Stored items:
• • •

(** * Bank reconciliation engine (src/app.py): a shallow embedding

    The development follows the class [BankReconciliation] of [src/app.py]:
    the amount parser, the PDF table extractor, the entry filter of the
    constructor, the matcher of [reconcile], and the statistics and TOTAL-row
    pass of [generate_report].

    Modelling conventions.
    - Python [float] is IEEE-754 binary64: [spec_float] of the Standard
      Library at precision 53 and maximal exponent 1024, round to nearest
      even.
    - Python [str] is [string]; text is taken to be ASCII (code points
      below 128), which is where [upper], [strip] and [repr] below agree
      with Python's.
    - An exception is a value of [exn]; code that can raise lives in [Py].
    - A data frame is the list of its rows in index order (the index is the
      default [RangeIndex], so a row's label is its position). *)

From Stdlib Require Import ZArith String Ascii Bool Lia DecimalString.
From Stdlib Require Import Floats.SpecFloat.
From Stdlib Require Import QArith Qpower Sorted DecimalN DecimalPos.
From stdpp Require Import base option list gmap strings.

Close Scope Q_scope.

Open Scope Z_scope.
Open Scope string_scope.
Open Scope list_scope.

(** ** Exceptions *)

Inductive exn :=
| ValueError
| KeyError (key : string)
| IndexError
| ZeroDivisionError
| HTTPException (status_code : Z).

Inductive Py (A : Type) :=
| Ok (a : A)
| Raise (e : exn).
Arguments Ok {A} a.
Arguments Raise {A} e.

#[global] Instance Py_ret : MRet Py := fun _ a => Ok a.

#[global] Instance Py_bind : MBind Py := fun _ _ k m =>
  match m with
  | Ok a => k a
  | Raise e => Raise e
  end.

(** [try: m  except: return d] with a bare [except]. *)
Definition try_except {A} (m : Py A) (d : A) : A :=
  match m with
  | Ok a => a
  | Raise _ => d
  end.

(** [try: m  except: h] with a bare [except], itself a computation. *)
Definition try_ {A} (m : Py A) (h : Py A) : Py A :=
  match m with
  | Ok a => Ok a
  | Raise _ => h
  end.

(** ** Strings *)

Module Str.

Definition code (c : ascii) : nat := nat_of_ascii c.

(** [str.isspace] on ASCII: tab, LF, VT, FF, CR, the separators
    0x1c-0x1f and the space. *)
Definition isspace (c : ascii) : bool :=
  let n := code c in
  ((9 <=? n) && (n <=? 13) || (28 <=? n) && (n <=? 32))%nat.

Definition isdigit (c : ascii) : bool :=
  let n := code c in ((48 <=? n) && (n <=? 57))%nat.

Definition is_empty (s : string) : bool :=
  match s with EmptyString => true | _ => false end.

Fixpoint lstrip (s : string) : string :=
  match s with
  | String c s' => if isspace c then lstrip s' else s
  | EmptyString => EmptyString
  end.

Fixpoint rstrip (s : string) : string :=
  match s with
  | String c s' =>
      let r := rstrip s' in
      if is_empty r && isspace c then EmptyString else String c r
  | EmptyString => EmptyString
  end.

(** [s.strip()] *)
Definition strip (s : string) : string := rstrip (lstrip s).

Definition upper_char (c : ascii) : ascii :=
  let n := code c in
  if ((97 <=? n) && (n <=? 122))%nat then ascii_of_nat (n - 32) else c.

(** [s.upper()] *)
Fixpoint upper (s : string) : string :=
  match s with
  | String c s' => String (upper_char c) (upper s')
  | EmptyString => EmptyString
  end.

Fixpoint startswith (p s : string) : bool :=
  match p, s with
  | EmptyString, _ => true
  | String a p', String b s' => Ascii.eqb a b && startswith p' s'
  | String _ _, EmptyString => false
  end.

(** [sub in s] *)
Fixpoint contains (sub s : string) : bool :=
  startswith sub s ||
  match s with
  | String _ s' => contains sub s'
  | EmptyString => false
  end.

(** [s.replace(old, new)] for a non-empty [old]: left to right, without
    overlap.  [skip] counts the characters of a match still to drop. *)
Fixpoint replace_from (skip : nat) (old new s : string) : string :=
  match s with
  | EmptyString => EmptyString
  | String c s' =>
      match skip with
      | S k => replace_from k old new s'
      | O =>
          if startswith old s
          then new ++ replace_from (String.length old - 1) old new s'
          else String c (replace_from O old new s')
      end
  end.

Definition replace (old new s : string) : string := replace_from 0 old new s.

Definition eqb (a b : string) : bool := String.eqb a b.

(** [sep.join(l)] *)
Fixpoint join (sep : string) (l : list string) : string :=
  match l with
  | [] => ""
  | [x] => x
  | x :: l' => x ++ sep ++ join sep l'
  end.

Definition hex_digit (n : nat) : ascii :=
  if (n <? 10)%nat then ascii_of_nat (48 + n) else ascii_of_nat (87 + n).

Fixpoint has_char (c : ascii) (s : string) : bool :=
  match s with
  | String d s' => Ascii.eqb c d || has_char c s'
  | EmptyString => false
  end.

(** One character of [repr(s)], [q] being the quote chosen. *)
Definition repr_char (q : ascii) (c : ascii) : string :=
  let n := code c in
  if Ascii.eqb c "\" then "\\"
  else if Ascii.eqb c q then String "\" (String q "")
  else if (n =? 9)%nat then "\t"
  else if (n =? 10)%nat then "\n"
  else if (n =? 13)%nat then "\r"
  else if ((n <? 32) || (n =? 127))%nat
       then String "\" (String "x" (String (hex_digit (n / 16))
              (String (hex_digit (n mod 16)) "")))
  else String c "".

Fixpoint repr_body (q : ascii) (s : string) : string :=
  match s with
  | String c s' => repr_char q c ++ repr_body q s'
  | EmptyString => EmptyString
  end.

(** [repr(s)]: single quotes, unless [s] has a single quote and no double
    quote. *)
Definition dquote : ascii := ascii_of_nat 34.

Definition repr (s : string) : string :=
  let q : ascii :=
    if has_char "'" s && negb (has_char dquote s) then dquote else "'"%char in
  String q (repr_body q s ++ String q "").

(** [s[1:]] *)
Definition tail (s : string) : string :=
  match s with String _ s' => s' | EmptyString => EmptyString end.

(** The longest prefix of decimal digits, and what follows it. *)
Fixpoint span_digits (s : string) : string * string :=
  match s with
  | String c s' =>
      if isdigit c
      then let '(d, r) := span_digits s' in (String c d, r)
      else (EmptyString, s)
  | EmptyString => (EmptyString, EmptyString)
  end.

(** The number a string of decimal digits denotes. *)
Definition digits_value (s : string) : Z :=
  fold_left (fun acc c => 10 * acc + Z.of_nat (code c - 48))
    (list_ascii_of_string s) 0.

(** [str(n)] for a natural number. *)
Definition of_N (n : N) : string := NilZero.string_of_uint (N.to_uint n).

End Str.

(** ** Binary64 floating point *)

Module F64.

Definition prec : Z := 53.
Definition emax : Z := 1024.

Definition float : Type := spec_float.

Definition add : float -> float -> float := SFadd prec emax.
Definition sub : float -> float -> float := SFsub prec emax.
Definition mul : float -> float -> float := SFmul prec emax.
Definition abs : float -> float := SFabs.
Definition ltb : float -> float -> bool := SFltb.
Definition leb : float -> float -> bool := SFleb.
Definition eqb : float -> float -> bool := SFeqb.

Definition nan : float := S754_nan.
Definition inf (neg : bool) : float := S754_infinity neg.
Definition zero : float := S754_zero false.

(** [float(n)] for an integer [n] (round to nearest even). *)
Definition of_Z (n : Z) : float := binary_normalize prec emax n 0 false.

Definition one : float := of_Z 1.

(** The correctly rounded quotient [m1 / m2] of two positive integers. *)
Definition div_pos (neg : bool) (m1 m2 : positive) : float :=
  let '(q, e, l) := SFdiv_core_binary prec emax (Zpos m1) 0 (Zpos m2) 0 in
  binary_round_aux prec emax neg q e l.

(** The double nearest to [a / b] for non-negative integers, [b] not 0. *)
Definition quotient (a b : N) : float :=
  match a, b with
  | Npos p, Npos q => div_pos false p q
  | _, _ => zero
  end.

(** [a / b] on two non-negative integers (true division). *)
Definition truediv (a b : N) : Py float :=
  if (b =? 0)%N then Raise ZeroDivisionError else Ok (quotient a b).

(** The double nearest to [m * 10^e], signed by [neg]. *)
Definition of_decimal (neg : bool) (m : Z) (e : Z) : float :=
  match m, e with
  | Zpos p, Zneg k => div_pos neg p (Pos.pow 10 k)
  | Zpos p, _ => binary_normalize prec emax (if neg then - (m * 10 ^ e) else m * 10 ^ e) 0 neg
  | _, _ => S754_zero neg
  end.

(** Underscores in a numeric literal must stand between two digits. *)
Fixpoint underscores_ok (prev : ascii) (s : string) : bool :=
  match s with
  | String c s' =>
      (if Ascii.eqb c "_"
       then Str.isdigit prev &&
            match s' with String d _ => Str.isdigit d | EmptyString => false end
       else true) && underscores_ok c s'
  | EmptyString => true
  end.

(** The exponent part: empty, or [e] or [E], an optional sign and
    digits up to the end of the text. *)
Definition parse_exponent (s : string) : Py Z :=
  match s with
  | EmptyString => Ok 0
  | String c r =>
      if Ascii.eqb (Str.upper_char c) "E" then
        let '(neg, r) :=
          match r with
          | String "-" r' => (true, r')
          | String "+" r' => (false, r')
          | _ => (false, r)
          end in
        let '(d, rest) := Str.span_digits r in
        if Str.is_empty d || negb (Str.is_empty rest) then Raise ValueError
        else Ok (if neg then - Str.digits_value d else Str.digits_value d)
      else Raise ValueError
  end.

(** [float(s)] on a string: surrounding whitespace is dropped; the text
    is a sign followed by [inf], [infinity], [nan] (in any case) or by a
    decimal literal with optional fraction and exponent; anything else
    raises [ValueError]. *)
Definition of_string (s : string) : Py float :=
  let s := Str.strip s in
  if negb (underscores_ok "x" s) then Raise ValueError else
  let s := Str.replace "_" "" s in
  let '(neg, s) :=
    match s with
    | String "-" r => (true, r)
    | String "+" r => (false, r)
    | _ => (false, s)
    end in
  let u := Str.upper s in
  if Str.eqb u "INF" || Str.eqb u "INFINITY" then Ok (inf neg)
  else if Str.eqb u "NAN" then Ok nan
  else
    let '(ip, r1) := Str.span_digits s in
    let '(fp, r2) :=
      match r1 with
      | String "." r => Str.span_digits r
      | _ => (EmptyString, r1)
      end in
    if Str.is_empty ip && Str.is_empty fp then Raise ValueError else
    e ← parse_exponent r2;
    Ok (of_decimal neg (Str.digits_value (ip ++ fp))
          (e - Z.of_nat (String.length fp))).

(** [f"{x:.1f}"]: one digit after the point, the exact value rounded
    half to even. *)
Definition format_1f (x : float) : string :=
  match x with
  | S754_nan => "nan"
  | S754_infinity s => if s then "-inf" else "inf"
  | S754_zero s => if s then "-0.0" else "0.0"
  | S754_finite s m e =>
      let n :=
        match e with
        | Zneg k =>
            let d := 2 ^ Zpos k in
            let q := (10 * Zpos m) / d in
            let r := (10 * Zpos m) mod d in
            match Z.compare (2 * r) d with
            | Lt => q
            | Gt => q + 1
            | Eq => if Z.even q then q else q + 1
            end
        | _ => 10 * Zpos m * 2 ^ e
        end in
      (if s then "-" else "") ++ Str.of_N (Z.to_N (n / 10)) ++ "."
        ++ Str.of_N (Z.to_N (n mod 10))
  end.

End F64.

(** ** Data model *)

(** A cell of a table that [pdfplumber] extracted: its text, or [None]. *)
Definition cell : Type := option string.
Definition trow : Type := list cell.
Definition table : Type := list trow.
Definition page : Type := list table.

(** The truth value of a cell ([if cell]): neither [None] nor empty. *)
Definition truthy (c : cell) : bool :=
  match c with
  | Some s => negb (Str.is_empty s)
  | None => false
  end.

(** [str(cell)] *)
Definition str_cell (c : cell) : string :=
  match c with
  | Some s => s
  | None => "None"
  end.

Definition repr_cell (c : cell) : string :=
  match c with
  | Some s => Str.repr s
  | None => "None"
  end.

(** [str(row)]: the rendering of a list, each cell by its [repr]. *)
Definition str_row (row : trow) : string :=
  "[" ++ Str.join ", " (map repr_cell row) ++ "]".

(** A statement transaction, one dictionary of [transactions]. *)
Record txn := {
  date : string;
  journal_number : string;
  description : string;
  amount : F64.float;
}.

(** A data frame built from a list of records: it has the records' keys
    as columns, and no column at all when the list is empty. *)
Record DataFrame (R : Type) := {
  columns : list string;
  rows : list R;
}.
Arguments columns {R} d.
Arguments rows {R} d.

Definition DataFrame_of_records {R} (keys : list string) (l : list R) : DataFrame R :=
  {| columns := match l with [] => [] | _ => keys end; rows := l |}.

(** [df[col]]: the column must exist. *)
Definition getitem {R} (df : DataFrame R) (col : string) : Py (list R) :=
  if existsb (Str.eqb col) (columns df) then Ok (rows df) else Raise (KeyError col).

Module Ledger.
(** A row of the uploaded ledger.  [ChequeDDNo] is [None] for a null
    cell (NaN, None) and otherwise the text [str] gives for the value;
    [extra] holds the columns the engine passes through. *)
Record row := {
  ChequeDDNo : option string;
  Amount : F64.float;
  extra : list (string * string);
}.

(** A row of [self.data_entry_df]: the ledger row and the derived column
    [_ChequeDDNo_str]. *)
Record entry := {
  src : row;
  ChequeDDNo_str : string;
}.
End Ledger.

• • •

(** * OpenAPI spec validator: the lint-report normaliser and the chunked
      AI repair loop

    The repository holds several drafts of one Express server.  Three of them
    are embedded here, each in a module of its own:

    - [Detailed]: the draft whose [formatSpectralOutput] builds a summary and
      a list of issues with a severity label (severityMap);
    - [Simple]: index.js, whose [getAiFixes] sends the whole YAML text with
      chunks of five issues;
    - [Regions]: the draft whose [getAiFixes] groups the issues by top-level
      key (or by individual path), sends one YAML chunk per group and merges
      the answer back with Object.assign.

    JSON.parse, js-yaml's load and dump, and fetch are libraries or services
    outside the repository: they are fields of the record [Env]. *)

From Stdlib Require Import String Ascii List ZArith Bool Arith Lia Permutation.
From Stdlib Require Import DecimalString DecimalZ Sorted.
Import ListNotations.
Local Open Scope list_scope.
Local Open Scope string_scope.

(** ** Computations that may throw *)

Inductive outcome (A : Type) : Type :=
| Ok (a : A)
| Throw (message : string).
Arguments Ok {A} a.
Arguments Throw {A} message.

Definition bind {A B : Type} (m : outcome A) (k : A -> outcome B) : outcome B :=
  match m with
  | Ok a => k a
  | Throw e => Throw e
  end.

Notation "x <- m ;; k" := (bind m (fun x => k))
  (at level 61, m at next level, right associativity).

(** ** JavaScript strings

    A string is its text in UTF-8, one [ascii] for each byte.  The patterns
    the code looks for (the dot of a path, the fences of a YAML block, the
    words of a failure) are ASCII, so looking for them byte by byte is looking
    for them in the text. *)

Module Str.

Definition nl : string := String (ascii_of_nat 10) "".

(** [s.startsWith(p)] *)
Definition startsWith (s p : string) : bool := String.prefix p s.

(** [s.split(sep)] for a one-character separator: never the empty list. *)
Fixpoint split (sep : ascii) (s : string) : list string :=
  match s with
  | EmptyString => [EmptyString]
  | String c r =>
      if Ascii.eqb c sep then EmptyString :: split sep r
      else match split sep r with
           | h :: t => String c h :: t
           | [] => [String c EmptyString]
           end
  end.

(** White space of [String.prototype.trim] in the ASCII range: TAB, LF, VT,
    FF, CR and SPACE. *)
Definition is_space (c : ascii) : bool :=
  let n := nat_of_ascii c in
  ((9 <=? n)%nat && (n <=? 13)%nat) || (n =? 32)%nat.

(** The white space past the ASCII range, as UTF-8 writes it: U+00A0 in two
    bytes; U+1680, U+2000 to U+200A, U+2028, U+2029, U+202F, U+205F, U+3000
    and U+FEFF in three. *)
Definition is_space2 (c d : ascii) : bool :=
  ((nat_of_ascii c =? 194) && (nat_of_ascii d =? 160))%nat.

• • •

WHAT IS NEEDED: Say how many lines of the data include the string "Sorted". Nothing other than the number should be given.

TASK SOLUTION: 2